Data under study START

(* ===== verification/BulkSpec.v ===== *)
(** * Bulk pipes

    What the stream functions do on a pair of bulk endpoints, whatever their
    numbers: a packet that has been received is read byte by byte, and a packet
    is assembled for a host that takes every packet in time. The class drivers
    that move packets are proved against these lemmas. *)
From S2P Require Import Prelude RingBuffer Machine Endpoint Controller EndpointPoll EndpointStream Packed Logic EndpointSpec EndpointData.

(** Addresses of IN and OUT endpoints of the table. *)
Definition in_address (a : Z) : Prop := a .| 128 = a ∧ tst a 128 = true ∧ in_table (ep_of a) = true.
Definition out_address (a : Z) : Prop := clr8 a 128 = a ∧ tst a 128 = false ∧ in_table (ep_of a) = true.

Definition selected_is (a : Z) (s : mach) : Prop :=
  SelectedEndpoint (fwst s) = a ∧ SelectedHandle (fwst s) = ep_of a ∧ SelectedFIFO (fwst s) = ep_of a.

Lemma selected_sel a s : selected_is a (sel a s).
Proof. done. Qed.

Lemma script_ne s : (0 < length (script s))%nat → script s ≠ [].
Proof. by destruct (script s); cbn; [lia|]. Qed.

(** Tables at an endpoint that is a variable. *)
Lemma upd2_at {B} (f : Z → bool → B) p b : upd2 f p b p.1 p.2 = b.
Proof. destruct p. apply upd2_eq. Qed.
Lemma upd2_off {B} (f : Z → bool → B) p p' b : p' ≠ p → upd2 f p b p'.1 p'.2 = f p'.1 p'.2.
Proof. destruct p'. apply upd2_ne. Qed.

Definition entry (a : Z) (s : mach) : USB_EP_t := eps (hwst s) (ep_of a).1 (ep_of a).2.
Definition fifo (a : Z) (s : mach) : Endpoint_FIFO_t := FIFOs (fwst s) (ep_of a).1 (ep_of a).2.

(** The memory behind a stream starts with [data]. *)
Definition gives (Buffer : Z → M Z) (data : list Z) : Prop :=
  ∀ (k : nat) x s, data !! k = Some x → Buffer (Z.of_nat k) s = Ok x s.
Lemma in_memory_gives l n : gives (in_memory l) (take n l).
Proof.
  intros k x s Hx. apply lookup_take_Some in Hx as [Hx _]. unfold in_memory.
  by rewrite (proj2 (rd_Some l (Z.of_nat k) x)) by (split; [lia|by rewrite Nat2Z.id]).
Qed.
Lemma in_memory_gives_all l : gives (in_memory l) l.
Proof. rewrite <-(take_ge l (length l)) at 2 by done. apply in_memory_gives. Qed.

#[local] Arguments ep_of : simpl never.

Section Pipe.
Context (ai ao : Z) (bi bo : buffer).
Context (Hai : in_address ai) (Hao : out_address ao) (Hb : bi ≠ bo).

(** One event of a host that takes IN packets before the firmware looks again,
    sends OUT packets into a free buffer only and makes no request that changes
    an endpoint: the control registers of both endpoints stay as they are. No
    interrupt is served either. In particular there is no bus reset, whose
    service routine disables every endpoint and so ends the transfer. *)
Record pipe_step (h h' : hw) : Prop := {
  ps_taken : tst (EP_STATUS (eps h' (ep_of ai).1 (ep_of ai).2)) USB_EP_BUSNACK0_bm = true;
  ps_ctrl_in : EP_CTRL (eps h' (ep_of ai).1 (ep_of ai).2) = EP_CTRL (eps h (ep_of ai).1 (ep_of ai).2);
  ps_ctrl_out : EP_CTRL (eps h' (ep_of ao).1 (ep_of ao).2) = EP_CTRL (eps h (ep_of ao).1 (ep_of ao).2);
  ps_bi : bufs h' bi = bufs h bi;
  ps_out : tst (EP_STATUS (eps h (ep_of ao).1 (ep_of ao).2)) USB_EP_TRNCOMPL0_bm = true →
    eps h' (ep_of ao).1 (ep_of ao).2 = eps h (ep_of ao).1 (ep_of ao).2 ∧ bufs h' bo = bufs h bo }.
Definition pipe_event (e : event) : Prop := ∃ f, e = EvHw f ∧ ∀ h, pipe_step h (f h).

(** The driver at rest: the IN FIFO has [j] bytes in it. *)
Record pipe (j : Z) (s : mach) : Prop := {
  pi_in : fifo ai s = Endpoint_FIFO (Some bi) 64 j;
  pi_buf : length (bufs (hwst s) bi) = 64%nat;
  pi_env : Forall pipe_event (script s) }.

(** The packet [pkt] has been received and read up to [k]. *)
Record holding (pkt : list Z) (k : Z) (s : mach) : Prop := {
  ho_data : FIFO_Data (fifo ao s) = Some bo;
  ho_pos : FIFO_Position (fifo ao s) = k;
  ho_full : tst (EP_STATUS (entry ao s)) USB_EP_TRNCOMPL0_bm = true;
  ho_cnt : EP_CNT (entry ao s) = Z.of_nat (length pkt);
  ho_pkt : take (length pkt) (bufs (hwst s) bo) = pkt;
  ho_len : (length pkt ≤ 64)%nat }.

(** [n] events later, with nothing sent and no endpoint halted or released. *)
Record later (n : nat) (s s' : mach) : Prop := {
  la_trace : trace s' = trace s;
  la_script : length (script s) = (n + length (script s'))%nat;
  la_in : EP_CTRL (entry ai s') = EP_CTRL (entry ai s);
  la_out : EP_CTRL (entry ao s') = EP_CTRL (entry ao s);
  la_state : DeviceState (fwst s') = DeviceState (fwst s) }.

Lemma later_refl s : later 0 s s.
Proof. done. Qed.
Lemma later_trans m n s1 s2 s3 : later m s1 s2 → later n s2 s3 → later (m + n) s1 s3.
Proof. intros [] []. split; try congruence. lia. Qed.
Lemma later_sel a n s s' : later n (sel a s) s' → later n s s'.
Proof. by intros []. Qed.
Lemma pipe_sel a j s : pipe j s → pipe j (sel a s).
Proof. by intros []. Qed.
Lemma holding_sel a pkt k s : holding pkt k s → holding pkt k (sel a s).
Proof. by intros []. Qed.

Lemma ends_apart : ep_of ai ≠ ep_of ao.
Proof using Hai Hao. destruct Hai as (_ & E1 & _), Hao as (_ & E2 & _). unfold ep_of. congruence. Qed.

(** An event. *)
Lemma wp_pipe_poll j Q B s : pipe j s → script s ≠ [] →
  (∀ s', pipe j s' → later 1 s s' → fwst s' = fwst s → pipe_step (hwst s) (hwst s') → Q tt s') →
  wp poll Q B s.
Proof.
  intros [Hin Hbuf Henv] Hs HQ. apply wp_poll. destruct (script s) as [|e es] eqn:Es; [done|].
  inversion Henv as [|? ? (f & -> & Hf) Hes]; subst. specialize (Hf (hwst s)) as Hst.
  apply HQ; [|split|..]; try done.
  - split; [done|cbn; by rewrite (ps_bi _ _ Hst)|done].
  - by rewrite Es.
  - apply Hst.
  - apply Hst.
Qed.

Lemma holding_step pkt k s s' : holding pkt k s → fwst s' = fwst s → pipe_step (hwst s) (hwst s') → holding pkt k s'.
Proof.
  intros [] Hfw Hst. destruct (ps_out _ _ Hst ho_full0) as [Ee Eb]. unfold fifo, entry in *.
  split; unfold fifo, entry; rewrite ?Hfw, ?Ee, ?Eb; done.
Qed.

(** ** Receiving *)
Lemma wp_IsOUTReceived j pkt k Q B s : SelectedEndpoint (fwst s) = ao → pipe j s → holding pkt k s → script s ≠ [] →
  (∀ s', pipe j s' → holding pkt k s' → later 1 s s' → selected_is ao s' →
     FIFO_Length (fifo ao s') = Z.of_nat (length pkt) → Q true s') →
  wp Endpoint_IsOUTReceived Q B s.
Proof using Hai Hao.
  intros Ha Hp Hh Hs HQ. destruct Hao as (E1 & E2 & Hin). unfold Endpoint_IsOUTReceived, received. wsteps.
  rewrite Ha. change (clr8 ao ENDPOINT_DIR_IN) with (clr8 ao 128). rewrite E1.
  apply (wp_pipe_poll j); [by apply pipe_sel|done|]. intros s1 Hp1 Hl1 Hfw Hst.
  pose proof (holding_step _ _ _ _ (holding_sel ao _ _ _ Hh) Hfw Hst) as Hh1.
  apply wp_bind. eapply wp_Ok; [by apply (get_handle_eq _ (ep_of ao)); [rewrite Hfw|]|].
  change (eps (hwst s1) _ _) with (entry ao s1). rewrite (ho_full _ _ _ Hh1).
  apply wp_bind. eapply wp_Ok; [by apply (get_handle_eq _ (ep_of ao)); [rewrite Hfw|]|].
  change (eps (hwst s1) _ _) with (entry ao s1). rewrite (ho_cnt _ _ _ Hh1).
  apply wp_bind. eapply wp_Ok; [by apply (mod_fifo_eq _ (ep_of ao)); [rewrite Hfw|]|]. wsteps.
  assert (u8 (Z.of_nat (length pkt)) = Z.of_nat (length pkt)) as Eu.
  { apply u8_small. pose proof (ho_len _ _ _ Hh1). unfold byte. lia. }
  rewrite Eu. pose proof ends_apart as Hne. apply HQ.
  - destruct Hp1. split; try done. unfold fifo in *. cbn. by rewrite upd2_off.
  - destruct Hh1. unfold fifo, entry in *. by split; unfold fifo, entry; cbn; rewrite ?upd2_at.
  - by destruct (later_sel _ _ _ _ Hl1).
  - split; [|split]; cbn; by rewrite Hfw.
  - unfold fifo. cbn. by rewrite upd2_at.
Qed.

Lemma wp_wait_OUT j pkt k Q B s : SelectedEndpoint (fwst s) = ao → pipe j s → holding pkt k s → script s ≠ [] →
  (∀ s', pipe j s' → holding pkt k s' → later 1 s s' → selected_is ao s' →
     FIFO_Length (fifo ao s') = Z.of_nat (length pkt) → Q 0 s') →
  wp Endpoint_WaitUntilReady Q B s.
Proof using Hai Hao.
  intros Ha Hp Hh Hs HQ. unfold Endpoint_WaitUntilReady, USB_Device_GetFrameNumber. wsteps.
  apply (wp_iter_poll (λ _ s1, s1 = s)); [|done]. intros [t f] s1 ->.
  unfold wait_ready_body, Endpoint_GetEndpointDirection. wsteps. rewrite Ha.
  assert ((ao .& ENDPOINT_DIR_IN =? ENDPOINT_DIR_IN) = false) as ->.
  { destruct Hao as (_ & E & _). unfold tst in E. apply negb_false_iff, Z.eqb_eq in E.
    change ENDPOINT_DIR_IN with 128. by rewrite E. }
  by apply (wp_IsOUTReceived j pkt k).
Qed.

(** One byte out of the packet. *)
Lemma wp_Read_at j pkt k x Q B s : selected_is ao s → pipe j s → holding pkt k s → 0 ≤ k →
  pkt !! Z.to_nat k = Some x →
  (∀ s', pipe j s' → holding pkt (k + 1) s' → later 0 s s' → selected_is ao s' →
     FIFO_Length (fifo ao s') = FIFO_Length (fifo ao s) → hwst s' = hwst s → script s' = script s → Q x s') →
  wp Endpoint_Read_8 Q B s.
Proof using Hai Hao Hb.
  intros (Hs1 & Hs2 & Hs3) Hp Hh Hk Hx HQ. pose proof (lookup_lt_Some _ _ _ Hx) as Hlt. pose proof (ho_len _ _ _ Hh) as Hl.
  apply (wp_Read_8 (ep_of ao) bo k x).
  - split; [done|apply Hao|apply Hh|apply Hh].
  - rewrite <-(ho_pkt _ _ _ Hh) in Hx. by apply lookup_take_Some in Hx as [Hx _].
  - lia.
  - intros s' [] Hf Eb. pose proof ends_apart as Hne. destruct Hf.
    assert (fwst s' = set_FIFOs (FIFOs (fwst s')) (fwst s)) as Ew by (rewrite <-ff_fw; by destruct (fwst s')).
    assert (hwst s' = hwst s) as Eh by (pose proof (ff_hw (bufs (hwst s))) as E; rewrite <-Eb in E at 1; by destruct (hwst s'), (hwst s)).
    apply HQ.
    + destruct Hp. split; [|by rewrite Eh|by rewrite ff_script]. unfold fifo in *. rewrite ff_fifos; [done|].
      by rewrite <-surjective_pairing.
    + destruct Hh. unfold fifo, entry in *. split; unfold fifo, entry; rewrite ?Eh; done.
    + split; unfold entry; rewrite ?Eh, ?ff_trace, ?ff_script; try done. by rewrite Ew.
    + split; [|split]; rewrite Ew; done.
    + exact ff_len.
    + exact Eh.
    + exact ff_script.
Qed.
Lemma wp_Read_pipe j pkt k x Q B s : selected_is ao s → pipe j s → holding pkt k s → 0 ≤ k →
  pkt !! Z.to_nat k = Some x →
  (∀ s', pipe j s' → holding pkt (k + 1) s' → later 0 s s' → selected_is ao s' →
     FIFO_Length (fifo ao s') = FIFO_Length (fifo ao s) → Q x s') →
  wp Endpoint_Read_8 Q B s.
Proof using Hai Hao Hb. intros Hs Hp Hh Hk Hx HQ. apply (wp_Read_at j pkt k x); try done. intros. by apply HQ. Qed.

(** A run of bytes out of the packet, into the buffer. *)
Lemma wp_read_loop j pkt k n Buffer p Q B s : selected_is ao s → pipe j s → holding pkt k s → 0 ≤ k →
  FIFO_Length (fifo ao s) = Z.of_nat (length pkt) → k + Z.of_nat n ≤ Z.of_nat (length pkt) → (n ≤ length Buffer)%nat →
  (∀ s', pipe j s' → holding pkt (k + Z.of_nat n) s' → later 0 s s' → selected_is ao s' →
     FIFO_Length (fifo ao s') = Z.of_nat (length pkt) →
     Q (0, take n (drop (Z.to_nat k) pkt) ++ drop n Buffer, p) s') →
  wp (iter n (rw_body Endpoint_ClearOUT move_LE transfer_read p) (RWVars Buffer 0 (Z.of_nat n) 0)) Q B s.
Proof using Hai Hao Hb.
  intros Hsel Hp Hh Hk HL Hn HB HQ. pose proof (ho_len _ _ _ Hh) as Hl64.
  apply (wp_iter (λ v s1, ∃ i : nat, (i ≤ n)%nat ∧
      v = RWVars (take i (drop (Z.to_nat k) pkt) ++ drop i Buffer) (Z.of_nat i) (Z.of_nat (n - i)) (Z.of_nat i) ∧
      pipe j s1 ∧ holding pkt (k + Z.of_nat i) s1 ∧ later 0 s s1 ∧ selected_is ao s1 ∧
      FIFO_Length (fifo ao s1) = Z.of_nat (length pkt))
    (λ v s1, Z.to_nat (rw_Length v) + length (script s1))%nat); [|exists 0%nat|cbn; lia].
  2: { rewrite Nat.sub_0_r, drop_0, Z.add_0_r. split; [lia|]. by pose proof (later_refl s). }
  intros v s1 (i & Hi & -> & Hp1 & Hh1 & Hl1 & Hs1 & HL1). unfold rw_body. cbn [rw_Length].
  destruct (Z.eqb_spec (Z.of_nat (n - i)) 0) as [E|E].
  { wsteps. replace i with n in * by lia. by apply HQ. }
  destruct (lookup_lt_is_Some_2 pkt (Z.to_nat (k + Z.of_nat i))) as [x Hx]; [lia|].
  unfold Endpoint_IsReadWriteAllowed.
  apply wp_bind. eapply wp_Ok; [apply (get_fifo_eq _ (ep_of ao)); [apply Hs1|apply Hao]|].
  change (FIFOs _ _ _) with (fifo ao s1). rewrite HL1, (ho_pos _ _ _ Hh1), (proj2 (Z.ltb_lt _ _)) by lia. cbn [negb].
  unfold transfer_read. cbn [rw_Buffer rw_DataStream rw_Length rw_BytesInTransfer].
  apply wp_bind, wp_bind, (wp_Read_pipe j pkt (k + Z.of_nat i) x); try done; [lia|]. intros s2 Hp2 Hh2 Hl2 Hs2 HL2.
  assert (length (take i (drop (Z.to_nat k) pkt)) = i) as Lt by (rewrite length_take, length_drop; lia).
  eapply wp_lift; [apply wr_Some; rewrite length_app, Lt, length_drop; lia|]. wsteps. unfold move_LE.
  rewrite !u16_small by (unfold word16; lia).
  pose proof (la_script _ _ _ Hl2) as Hsc. cbn [rw_Length]. split; [|lia].
  exists (S i). split; [lia|]. split; [f_equal; [|lia..]|].
  - rewrite Nat2Z.id. rewrite <-Lt at 1. rewrite <-(Nat.add_0_r (length (take i _))), insert_app_r.
    rewrite (take_S_r _ _ x), <-app_assoc by (rewrite lookup_drop; rewrite <-Hx; f_equal; lia). f_equal.
    destruct (drop i Buffer) as [|y l] eqn:Ed.
    { apply (f_equal length) in Ed. rewrite length_drop in Ed. cbn in Ed. lia. }
    cbn. f_equal. by rewrite <-Nat.add_1_r, <-drop_drop, Ed.
  - split; [done|]. split; [by replace (k + Z.of_nat (S i)) with (k + Z.of_nat i + 1) by lia|].
    split; [exact (later_trans 0 0 _ _ _ Hl1 Hl2)|]. split; [done|congruence].
Qed.

Lemma wp_Read_Stream j pkt k n Buffer p Q B s : SelectedEndpoint (fwst s) = ao → pipe j s → holding pkt k s → 0 ≤ k →
  k + Z.of_nat n ≤ Z.of_nat (length pkt) → (n ≤ length Buffer)%nat → p = None ∨ p = Some 0 → script s ≠ [] →
  (∀ s', pipe j s' → holding pkt (k + Z.of_nat n) s' → later 1 s s' → selected_is ao s' →
     FIFO_Length (fifo ao s') = Z.of_nat (length pkt) →
     Q (0, take n (drop (Z.to_nat k) pkt) ++ drop n Buffer, p) s') →
  wp (Endpoint_Read_Stream_LE Buffer (Z.of_nat n) p) Q B s.
Proof using Hai Hao Hb.
  intros Ha Hpi Hh Hk Hn HB Hp Hs HQ. pose proof (ho_len _ _ _ Hh) as Hl64.
  unfold Endpoint_Read_Stream_LE, Template_Endpoint_RW.
  apply wp_bind, (wp_wait_OUT j pkt k); try done. intros s1 Hp1 Hh1 Hl1 Hs1 HL1. cbn [negb Z.eqb].
  assert (match p with Some p => (u16 (Z.of_nat n - p), move_LE (offset_LE (Z.of_nat n)) p)
          | None => (Z.of_nat n, offset_LE (Z.of_nat n)) end = (Z.of_nat n, 0)) as ->.
  { destruct Hp as [-> | ->]; [done|]. unfold move_LE, offset_LE. by rewrite Z.sub_0_r, u16_small by (unfold word16; lia). }
  rewrite Nat2Z.id. apply (wp_read_loop j pkt k); try done. intros s2 Hp2 Hh2 Hl2 Hs2 HL2. apply HQ; try done.
  exact (later_trans 1 0 _ _ _ Hl1 Hl2).
Qed.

Data under study END

* Work task
A bare number is the expected answer: the tally of lines in the records above holding "bufs".

* Answer below
5